■ **EXERCISE BRIEF**
Everything before the line containing "Lemma hex_group s" stays out; print that line and all lines below it through the last, exactly.
● ● ● ● ● ● ●
Lemma parseIPv4_octets s l : parseIPv4 s = Some l →
  ∃ a b c d, l = [a; b; c; d] ∧ octet a ∧ octet b ∧ octet c ∧ octet d.
Proof.
  intros H. apply v4_fields_octets in H as (Hf & Hl & _); [|done].
  destruct l as [|a [|b [|c [|d [|]]]]]; try done. exists a, b, c, d.
  by repeat match goal with H : Forall _ (_ :: _) |- _ => apply Forall_cons in H as [? ?] end.
Qed.

Definition group16 (z : Z) : Prop := (0 ≤ z < 65536)%Z.

Lemma hex_digit_range c : is_hex c = true → (0 ≤ hex_digit c < 16)%Z.
Proof. destruct c as [[] [] [] [] [] [] [] []]; vm_compute; intros; done || (split; done). Qed.

Lemma hex_val_range n acc s : (0 ≤ acc)%Z → (n ≤ hex_span s)%nat →
  (0 ≤ hex_val acc (str_take n s) < (acc + 1) * 16 ^ Z.of_nat n)%Z.
Proof.
  revert acc s. induction n as [|n IH]; intros acc s Ha Hn; [simpl; lia|].
  destruct s as [|c s]; [simpl in Hn; lia|]. cbn [hex_span] in Hn. destruct (is_hex c) eqn:Hc; [|lia].
  apply hex_digit_range in Hc. cbn [str_take hex_val]. rewrite Z.shiftl_mul_pow2 by lia.
  rewrite Nat2Z.inj_succ, Z.pow_succ_r by lia. specialize (IH (acc * 2 ^ 4 + hex_digit c)%Z s). nia.
Qed.

Lemma hex_group s : (0 < hex_span s ≤ 4)%nat → group16 (hex_val 0 (str_take (hex_span s) s)).
Proof.
  intros H. pose proof (hex_val_range (hex_span s) 0 s ltac:(lia) ltac:(lia)).
  assert (16 ^ Z.of_nat (hex_span s) ≤ 16 ^ 4)%Z by (apply Z.pow_le_mono_r; lia). unfold group16. lia.
Qed.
● ● ● ● ● ● ●
■ **SOLUTION TO THIS EXERCISE**
Lemma hex_group s : (0 < hex_span s ≤ 4)%nat → group16 (hex_val 0 (str_take (hex_span s) s)).
Proof.
  intros H. pose proof (hex_val_range (hex_span s) 0 s ltac:(lia) ltac:(lia)).
  assert (16 ^ Z.of_nat (hex_span s) ≤ 16 ^ 4)%Z by (apply Z.pow_le_mono_r; lia). unfold group16. lia.
Qed.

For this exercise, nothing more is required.